Every line of the entries below that includes "Open" belongs in the answer, copied as written.

(Stored dataset items)
###
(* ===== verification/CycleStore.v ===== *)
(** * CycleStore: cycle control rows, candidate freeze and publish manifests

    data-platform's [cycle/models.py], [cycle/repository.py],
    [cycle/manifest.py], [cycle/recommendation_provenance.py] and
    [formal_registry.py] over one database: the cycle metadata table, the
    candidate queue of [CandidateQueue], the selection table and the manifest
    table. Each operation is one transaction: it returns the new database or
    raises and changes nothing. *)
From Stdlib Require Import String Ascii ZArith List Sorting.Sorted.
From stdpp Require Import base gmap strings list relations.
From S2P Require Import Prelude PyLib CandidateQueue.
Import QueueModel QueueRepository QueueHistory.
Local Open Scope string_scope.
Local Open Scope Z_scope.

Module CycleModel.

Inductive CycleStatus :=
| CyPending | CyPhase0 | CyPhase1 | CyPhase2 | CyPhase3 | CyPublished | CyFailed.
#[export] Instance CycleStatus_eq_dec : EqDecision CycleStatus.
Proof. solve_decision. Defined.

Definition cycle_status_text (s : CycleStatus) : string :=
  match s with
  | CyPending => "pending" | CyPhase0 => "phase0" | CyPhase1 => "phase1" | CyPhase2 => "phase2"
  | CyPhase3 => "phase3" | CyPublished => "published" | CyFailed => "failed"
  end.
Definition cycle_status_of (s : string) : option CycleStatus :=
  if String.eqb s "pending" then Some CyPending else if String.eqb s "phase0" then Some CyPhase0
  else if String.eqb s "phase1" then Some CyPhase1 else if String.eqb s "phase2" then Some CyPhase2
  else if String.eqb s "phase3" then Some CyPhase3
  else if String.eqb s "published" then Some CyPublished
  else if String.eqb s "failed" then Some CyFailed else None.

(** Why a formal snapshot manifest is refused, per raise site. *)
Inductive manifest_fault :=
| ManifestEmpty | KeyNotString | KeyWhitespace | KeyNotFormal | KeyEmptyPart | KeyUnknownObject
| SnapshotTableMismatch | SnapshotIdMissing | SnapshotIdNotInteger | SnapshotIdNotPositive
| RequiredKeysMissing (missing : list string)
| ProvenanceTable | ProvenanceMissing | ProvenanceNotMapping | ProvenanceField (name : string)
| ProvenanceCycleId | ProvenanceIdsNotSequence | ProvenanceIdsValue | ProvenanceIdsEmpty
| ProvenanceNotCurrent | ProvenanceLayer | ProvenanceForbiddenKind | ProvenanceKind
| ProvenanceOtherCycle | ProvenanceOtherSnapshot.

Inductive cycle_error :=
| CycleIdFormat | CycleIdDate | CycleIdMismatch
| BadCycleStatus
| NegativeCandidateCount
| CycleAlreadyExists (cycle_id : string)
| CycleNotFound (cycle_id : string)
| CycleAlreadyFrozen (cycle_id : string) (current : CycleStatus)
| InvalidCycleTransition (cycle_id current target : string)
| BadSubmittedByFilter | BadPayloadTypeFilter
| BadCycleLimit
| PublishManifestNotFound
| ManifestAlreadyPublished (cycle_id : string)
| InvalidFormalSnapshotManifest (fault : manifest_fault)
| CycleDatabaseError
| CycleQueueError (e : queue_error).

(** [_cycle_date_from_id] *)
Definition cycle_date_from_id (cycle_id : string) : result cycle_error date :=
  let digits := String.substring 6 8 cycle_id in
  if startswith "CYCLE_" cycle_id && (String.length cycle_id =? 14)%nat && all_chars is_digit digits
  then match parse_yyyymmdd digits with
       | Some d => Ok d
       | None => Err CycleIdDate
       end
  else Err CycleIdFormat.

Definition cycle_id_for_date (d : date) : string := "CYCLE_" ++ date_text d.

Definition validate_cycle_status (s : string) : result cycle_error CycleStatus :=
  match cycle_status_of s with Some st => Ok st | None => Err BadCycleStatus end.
###
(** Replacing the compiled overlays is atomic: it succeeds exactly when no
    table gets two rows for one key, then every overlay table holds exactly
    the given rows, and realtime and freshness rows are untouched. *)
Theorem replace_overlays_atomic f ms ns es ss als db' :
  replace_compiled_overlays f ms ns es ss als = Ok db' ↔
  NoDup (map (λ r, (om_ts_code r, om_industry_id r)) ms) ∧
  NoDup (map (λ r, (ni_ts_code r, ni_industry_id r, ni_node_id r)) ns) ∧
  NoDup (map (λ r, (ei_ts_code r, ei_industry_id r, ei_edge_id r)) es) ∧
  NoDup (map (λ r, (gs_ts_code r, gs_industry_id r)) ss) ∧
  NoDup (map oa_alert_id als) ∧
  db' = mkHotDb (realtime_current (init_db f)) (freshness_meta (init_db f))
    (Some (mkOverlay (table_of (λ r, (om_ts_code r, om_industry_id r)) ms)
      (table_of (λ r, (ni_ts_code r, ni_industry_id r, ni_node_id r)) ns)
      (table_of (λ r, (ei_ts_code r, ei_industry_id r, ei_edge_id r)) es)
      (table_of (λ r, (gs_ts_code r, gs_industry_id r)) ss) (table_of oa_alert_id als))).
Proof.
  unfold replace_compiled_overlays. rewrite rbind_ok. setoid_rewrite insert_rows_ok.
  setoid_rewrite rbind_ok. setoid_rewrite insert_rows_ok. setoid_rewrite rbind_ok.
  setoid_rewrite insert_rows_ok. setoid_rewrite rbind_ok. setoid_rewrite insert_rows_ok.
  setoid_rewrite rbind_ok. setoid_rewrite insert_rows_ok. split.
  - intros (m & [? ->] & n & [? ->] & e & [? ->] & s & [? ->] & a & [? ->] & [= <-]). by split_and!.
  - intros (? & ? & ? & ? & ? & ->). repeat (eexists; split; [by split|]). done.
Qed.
###
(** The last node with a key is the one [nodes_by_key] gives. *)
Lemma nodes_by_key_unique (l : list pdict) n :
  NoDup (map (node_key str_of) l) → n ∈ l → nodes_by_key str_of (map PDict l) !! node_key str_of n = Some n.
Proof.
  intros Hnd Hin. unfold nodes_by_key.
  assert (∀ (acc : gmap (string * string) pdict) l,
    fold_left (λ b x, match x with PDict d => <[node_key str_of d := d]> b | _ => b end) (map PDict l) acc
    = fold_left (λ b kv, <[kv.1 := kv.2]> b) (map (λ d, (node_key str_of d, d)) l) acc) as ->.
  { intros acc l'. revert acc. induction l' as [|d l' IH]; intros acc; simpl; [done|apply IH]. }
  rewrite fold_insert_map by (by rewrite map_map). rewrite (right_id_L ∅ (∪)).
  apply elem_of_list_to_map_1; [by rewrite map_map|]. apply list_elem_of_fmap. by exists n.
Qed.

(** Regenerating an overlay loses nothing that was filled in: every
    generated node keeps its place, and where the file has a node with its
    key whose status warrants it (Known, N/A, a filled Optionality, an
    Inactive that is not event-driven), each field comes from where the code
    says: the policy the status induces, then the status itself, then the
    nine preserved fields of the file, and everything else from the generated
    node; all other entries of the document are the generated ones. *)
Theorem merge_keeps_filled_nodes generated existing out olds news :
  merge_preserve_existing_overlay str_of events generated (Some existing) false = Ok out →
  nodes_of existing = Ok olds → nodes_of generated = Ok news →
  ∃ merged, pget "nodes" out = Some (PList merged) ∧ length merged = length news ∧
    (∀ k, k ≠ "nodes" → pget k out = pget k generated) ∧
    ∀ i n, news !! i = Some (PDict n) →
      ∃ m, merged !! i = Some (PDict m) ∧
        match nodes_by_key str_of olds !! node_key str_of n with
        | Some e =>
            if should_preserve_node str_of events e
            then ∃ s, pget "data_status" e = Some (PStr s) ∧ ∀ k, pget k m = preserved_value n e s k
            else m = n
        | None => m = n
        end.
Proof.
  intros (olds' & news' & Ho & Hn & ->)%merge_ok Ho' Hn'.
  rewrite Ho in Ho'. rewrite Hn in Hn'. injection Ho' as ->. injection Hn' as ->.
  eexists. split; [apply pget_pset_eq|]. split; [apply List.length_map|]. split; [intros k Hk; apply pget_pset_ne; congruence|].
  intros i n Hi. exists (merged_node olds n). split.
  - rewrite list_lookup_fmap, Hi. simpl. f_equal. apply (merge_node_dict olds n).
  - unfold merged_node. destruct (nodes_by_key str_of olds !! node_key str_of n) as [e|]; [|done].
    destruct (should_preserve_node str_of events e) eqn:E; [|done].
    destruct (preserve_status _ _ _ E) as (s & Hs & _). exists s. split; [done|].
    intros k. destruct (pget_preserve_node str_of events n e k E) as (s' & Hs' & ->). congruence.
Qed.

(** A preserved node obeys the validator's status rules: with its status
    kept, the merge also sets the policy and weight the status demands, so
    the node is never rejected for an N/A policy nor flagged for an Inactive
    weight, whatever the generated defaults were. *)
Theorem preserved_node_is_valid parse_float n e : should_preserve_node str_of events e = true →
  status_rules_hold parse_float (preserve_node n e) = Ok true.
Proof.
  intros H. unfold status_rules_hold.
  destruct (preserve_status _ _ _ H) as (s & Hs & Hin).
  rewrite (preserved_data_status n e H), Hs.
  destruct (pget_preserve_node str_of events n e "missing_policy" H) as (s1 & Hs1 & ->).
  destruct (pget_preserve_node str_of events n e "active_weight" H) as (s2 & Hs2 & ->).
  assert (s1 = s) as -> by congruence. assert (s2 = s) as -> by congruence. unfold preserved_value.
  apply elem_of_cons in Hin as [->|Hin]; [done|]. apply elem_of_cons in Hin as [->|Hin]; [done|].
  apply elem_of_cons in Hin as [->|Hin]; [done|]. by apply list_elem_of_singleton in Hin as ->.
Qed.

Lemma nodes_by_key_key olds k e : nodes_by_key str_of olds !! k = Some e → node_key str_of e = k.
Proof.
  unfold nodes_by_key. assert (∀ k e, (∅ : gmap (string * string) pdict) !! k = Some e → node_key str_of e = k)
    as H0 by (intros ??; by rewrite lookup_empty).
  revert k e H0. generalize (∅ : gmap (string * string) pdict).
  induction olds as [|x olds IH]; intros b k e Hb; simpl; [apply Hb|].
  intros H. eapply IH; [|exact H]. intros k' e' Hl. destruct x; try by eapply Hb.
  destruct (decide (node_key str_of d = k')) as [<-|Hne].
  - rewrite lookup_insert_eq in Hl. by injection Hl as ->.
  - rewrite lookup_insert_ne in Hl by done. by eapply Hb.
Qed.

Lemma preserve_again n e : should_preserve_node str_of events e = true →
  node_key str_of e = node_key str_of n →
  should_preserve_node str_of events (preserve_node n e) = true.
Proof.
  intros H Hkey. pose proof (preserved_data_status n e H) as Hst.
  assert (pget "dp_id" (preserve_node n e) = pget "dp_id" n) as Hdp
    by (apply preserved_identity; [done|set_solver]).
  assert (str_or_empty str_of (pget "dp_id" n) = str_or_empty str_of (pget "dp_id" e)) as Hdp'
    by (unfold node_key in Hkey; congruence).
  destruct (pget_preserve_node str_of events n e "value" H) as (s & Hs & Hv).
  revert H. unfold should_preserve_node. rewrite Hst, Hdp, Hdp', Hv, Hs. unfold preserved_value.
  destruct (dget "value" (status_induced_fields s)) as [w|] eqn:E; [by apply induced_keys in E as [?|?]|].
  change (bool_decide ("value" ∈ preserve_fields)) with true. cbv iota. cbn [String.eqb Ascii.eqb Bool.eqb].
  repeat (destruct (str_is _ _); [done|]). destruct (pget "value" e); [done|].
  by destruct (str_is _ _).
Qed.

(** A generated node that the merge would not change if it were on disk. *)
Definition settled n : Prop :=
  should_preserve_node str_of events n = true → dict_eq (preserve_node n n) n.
###
OUTPUT
Local Open Scope string_scope.
Local Open Scope Z_scope.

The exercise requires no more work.